# Brief
Please copy the leading lines of the entries below exactly, concluding with the line in which "queue, [time.time()], the" occurs.

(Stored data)

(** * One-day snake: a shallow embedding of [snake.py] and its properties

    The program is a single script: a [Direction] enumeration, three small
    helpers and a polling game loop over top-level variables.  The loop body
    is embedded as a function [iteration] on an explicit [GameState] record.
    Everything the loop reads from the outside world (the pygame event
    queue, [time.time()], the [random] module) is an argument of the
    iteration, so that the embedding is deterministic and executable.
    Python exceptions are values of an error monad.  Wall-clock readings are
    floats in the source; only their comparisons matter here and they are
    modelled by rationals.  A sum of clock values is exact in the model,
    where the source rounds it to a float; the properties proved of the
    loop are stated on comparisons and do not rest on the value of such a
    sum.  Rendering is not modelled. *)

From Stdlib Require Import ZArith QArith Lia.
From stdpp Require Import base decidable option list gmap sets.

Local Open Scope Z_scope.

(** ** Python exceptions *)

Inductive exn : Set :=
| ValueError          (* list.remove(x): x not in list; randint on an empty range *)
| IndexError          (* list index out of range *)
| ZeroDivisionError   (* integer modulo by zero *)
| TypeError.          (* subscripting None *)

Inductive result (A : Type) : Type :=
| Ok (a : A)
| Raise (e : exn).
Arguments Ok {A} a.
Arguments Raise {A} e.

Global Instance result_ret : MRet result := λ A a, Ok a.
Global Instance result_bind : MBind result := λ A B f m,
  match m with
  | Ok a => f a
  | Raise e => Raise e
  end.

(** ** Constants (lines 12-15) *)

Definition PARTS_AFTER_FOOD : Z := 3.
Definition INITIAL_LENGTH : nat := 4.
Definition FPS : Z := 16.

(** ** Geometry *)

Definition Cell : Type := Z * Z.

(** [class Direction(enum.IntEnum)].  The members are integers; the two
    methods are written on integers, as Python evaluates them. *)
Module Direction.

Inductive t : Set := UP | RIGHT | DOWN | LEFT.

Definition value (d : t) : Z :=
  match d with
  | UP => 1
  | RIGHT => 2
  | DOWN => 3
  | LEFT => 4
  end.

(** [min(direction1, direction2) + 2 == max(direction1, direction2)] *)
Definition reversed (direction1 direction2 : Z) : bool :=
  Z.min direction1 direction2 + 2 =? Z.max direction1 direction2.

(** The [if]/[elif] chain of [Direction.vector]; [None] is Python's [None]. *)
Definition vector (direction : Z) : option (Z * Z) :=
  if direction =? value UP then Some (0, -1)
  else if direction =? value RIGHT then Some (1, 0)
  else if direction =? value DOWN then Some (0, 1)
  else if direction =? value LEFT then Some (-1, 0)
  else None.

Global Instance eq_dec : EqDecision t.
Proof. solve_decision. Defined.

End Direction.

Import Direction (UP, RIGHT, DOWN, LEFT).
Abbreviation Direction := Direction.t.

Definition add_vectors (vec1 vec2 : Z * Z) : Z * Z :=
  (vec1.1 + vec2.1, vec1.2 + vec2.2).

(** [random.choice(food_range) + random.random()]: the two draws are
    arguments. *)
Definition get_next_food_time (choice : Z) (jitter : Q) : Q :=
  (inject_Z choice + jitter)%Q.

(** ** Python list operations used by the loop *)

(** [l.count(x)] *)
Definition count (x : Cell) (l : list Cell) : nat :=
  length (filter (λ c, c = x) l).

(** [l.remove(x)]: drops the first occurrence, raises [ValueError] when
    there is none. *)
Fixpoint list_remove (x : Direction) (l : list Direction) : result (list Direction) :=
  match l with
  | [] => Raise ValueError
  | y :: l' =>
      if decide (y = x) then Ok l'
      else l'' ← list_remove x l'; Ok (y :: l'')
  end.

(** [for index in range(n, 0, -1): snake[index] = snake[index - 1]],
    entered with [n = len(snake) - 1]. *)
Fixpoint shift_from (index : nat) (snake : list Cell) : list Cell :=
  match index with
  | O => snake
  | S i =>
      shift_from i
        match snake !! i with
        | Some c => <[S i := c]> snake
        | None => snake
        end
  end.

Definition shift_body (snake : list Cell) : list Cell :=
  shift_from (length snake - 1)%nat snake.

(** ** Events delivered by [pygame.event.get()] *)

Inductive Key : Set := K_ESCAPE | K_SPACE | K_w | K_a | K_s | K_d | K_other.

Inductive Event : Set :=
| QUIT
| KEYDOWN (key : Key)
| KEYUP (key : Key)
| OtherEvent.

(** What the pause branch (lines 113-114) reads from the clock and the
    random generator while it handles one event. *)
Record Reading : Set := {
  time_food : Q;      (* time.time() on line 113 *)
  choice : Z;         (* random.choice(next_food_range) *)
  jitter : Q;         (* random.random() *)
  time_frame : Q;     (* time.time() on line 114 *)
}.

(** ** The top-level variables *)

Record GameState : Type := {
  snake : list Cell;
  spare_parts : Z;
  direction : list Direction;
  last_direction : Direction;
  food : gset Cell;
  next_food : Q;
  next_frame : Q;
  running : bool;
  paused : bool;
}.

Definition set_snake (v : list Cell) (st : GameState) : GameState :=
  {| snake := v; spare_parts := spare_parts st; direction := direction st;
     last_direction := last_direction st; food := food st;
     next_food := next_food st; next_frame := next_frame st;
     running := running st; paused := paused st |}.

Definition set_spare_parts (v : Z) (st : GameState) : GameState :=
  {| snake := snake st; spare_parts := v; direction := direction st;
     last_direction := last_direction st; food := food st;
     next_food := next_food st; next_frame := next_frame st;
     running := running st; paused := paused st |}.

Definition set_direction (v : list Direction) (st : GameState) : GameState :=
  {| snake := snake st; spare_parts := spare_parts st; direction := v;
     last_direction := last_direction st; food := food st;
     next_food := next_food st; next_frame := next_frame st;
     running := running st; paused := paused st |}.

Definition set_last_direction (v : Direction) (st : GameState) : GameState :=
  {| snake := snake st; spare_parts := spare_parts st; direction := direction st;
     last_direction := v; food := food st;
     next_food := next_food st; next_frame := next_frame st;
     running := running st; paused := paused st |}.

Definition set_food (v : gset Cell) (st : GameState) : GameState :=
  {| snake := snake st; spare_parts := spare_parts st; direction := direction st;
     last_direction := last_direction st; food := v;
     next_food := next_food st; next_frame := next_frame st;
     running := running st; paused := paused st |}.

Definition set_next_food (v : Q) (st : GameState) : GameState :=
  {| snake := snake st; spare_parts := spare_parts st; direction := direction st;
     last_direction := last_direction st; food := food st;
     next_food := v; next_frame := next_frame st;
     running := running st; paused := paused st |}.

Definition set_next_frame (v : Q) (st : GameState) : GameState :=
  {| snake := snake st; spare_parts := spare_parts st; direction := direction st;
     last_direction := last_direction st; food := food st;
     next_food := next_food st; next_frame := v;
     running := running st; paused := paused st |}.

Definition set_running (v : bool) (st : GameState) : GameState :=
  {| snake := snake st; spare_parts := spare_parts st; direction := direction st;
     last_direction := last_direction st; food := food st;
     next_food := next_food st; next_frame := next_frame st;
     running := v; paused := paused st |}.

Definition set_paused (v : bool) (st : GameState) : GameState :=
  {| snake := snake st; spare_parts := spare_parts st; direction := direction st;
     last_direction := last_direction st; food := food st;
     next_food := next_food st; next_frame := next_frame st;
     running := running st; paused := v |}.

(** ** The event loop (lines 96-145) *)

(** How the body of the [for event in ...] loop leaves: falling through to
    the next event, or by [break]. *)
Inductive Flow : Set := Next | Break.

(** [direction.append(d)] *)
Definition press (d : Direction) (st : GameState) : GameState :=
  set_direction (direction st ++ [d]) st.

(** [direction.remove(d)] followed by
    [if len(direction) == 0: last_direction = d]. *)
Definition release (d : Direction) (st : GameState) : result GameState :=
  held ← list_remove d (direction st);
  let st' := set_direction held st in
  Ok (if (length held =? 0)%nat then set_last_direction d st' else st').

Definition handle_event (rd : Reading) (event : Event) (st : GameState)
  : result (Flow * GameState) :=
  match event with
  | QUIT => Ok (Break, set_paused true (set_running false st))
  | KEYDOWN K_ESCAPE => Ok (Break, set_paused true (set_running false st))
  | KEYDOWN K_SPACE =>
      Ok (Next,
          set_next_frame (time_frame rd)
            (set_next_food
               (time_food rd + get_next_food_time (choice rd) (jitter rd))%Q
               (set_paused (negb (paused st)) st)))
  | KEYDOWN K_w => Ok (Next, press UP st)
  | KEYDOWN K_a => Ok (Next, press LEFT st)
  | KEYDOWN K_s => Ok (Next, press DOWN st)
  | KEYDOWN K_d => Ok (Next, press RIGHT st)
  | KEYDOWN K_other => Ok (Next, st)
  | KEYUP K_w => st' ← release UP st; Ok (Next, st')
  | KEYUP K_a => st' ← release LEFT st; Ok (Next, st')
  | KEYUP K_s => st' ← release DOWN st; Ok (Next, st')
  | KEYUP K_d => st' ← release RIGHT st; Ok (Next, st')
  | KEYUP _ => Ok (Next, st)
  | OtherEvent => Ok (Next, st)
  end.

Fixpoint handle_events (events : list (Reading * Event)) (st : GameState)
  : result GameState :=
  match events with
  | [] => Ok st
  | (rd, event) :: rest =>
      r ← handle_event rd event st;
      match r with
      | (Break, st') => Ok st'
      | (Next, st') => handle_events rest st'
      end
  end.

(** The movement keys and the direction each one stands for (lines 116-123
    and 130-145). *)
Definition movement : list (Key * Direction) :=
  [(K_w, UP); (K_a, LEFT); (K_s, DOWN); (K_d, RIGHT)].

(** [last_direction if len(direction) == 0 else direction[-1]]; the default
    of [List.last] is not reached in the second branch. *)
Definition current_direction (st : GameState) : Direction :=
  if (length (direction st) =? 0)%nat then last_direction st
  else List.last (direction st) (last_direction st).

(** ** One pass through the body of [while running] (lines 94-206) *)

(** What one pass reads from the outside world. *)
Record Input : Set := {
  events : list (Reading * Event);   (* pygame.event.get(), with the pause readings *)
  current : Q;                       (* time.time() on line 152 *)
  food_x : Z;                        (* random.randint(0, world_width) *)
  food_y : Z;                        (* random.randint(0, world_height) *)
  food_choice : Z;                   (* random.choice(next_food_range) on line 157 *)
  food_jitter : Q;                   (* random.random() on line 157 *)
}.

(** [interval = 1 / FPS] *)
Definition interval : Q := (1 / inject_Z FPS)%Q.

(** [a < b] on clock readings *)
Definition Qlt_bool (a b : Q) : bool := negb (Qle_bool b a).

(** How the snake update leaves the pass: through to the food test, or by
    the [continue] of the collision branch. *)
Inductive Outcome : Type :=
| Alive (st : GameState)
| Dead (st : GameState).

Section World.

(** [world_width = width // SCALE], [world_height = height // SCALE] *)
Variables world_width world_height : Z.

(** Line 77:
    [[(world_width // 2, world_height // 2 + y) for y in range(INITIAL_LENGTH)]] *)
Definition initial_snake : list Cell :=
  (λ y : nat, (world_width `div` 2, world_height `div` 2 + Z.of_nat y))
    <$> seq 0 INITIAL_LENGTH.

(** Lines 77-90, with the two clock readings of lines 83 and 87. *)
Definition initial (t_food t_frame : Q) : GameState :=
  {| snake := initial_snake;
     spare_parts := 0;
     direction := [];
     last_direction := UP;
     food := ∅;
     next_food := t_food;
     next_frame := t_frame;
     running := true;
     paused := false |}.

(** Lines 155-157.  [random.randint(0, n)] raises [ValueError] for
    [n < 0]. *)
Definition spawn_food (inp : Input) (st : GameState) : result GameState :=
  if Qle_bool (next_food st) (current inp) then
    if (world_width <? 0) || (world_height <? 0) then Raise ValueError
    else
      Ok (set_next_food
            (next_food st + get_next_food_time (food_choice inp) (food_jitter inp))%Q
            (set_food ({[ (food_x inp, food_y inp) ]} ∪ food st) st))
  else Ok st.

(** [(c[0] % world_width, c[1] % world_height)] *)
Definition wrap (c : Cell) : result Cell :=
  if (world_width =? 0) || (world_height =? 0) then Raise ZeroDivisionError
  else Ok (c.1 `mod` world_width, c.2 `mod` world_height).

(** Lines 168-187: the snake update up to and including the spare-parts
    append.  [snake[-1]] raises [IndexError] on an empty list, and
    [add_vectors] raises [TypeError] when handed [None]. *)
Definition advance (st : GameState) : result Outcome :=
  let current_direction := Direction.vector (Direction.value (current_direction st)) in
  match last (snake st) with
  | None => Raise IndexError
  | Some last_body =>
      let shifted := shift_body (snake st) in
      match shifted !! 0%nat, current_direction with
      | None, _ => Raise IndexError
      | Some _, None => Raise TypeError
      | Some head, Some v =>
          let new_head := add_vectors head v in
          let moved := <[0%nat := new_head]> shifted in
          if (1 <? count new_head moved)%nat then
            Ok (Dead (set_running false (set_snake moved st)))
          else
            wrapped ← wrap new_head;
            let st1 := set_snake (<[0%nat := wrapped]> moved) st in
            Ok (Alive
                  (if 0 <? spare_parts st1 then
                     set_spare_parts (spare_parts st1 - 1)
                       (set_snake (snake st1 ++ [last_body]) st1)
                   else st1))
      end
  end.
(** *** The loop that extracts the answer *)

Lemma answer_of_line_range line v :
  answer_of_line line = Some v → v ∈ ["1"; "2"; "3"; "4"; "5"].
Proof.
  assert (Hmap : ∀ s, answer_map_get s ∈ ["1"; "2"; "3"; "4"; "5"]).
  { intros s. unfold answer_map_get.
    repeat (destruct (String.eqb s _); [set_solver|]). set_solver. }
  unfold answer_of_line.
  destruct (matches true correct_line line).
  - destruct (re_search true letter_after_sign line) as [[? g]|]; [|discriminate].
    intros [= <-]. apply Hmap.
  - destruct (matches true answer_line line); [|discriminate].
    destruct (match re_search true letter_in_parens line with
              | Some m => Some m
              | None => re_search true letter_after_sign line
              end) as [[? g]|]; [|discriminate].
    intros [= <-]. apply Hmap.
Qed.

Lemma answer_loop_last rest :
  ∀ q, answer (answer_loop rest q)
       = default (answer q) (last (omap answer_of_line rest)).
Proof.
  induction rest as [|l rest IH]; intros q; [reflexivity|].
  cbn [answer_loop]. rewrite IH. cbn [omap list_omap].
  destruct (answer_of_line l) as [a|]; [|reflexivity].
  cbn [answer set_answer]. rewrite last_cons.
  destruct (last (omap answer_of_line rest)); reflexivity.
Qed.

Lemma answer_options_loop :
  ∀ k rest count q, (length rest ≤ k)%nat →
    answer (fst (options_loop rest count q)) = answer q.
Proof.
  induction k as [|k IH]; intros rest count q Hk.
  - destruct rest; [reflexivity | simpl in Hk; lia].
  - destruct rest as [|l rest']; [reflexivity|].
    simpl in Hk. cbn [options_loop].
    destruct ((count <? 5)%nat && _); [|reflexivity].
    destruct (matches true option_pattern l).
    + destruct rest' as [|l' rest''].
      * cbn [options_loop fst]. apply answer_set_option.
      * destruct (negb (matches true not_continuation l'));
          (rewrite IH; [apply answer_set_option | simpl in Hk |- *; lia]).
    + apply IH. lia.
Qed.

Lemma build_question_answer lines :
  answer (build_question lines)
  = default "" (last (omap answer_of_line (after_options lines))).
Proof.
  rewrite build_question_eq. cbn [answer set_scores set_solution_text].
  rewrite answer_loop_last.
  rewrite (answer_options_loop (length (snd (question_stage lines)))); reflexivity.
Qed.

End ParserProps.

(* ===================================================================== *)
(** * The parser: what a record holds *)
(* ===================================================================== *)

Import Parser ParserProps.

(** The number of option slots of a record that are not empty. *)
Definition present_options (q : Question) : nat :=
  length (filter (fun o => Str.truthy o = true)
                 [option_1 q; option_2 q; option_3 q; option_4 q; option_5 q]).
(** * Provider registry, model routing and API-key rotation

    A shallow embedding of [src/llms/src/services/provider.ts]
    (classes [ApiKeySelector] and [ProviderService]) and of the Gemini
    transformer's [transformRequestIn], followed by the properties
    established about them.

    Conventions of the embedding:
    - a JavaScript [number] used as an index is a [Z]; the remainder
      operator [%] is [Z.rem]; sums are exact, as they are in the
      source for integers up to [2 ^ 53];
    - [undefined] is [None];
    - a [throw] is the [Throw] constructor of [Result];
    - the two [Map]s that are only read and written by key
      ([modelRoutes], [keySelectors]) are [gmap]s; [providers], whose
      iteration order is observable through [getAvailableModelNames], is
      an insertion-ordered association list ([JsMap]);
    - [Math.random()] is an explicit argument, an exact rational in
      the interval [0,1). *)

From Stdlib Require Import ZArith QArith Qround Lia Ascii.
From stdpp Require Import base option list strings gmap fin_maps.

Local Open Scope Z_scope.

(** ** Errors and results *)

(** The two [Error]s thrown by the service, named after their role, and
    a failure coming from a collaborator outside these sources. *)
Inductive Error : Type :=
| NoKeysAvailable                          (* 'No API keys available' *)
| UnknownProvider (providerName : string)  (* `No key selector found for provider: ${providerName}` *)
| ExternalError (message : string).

# Solution to this problem
(** * One-day snake: a shallow embedding of [snake.py] and its properties

    The program is a single script: a [Direction] enumeration, three small
    helpers and a polling game loop over top-level variables.  The loop body
    is embedded as a function [iteration] on an explicit [GameState] record.
    Everything the loop reads from the outside world (the pygame event
    queue, [time.time()], the [random] module) is an argument of the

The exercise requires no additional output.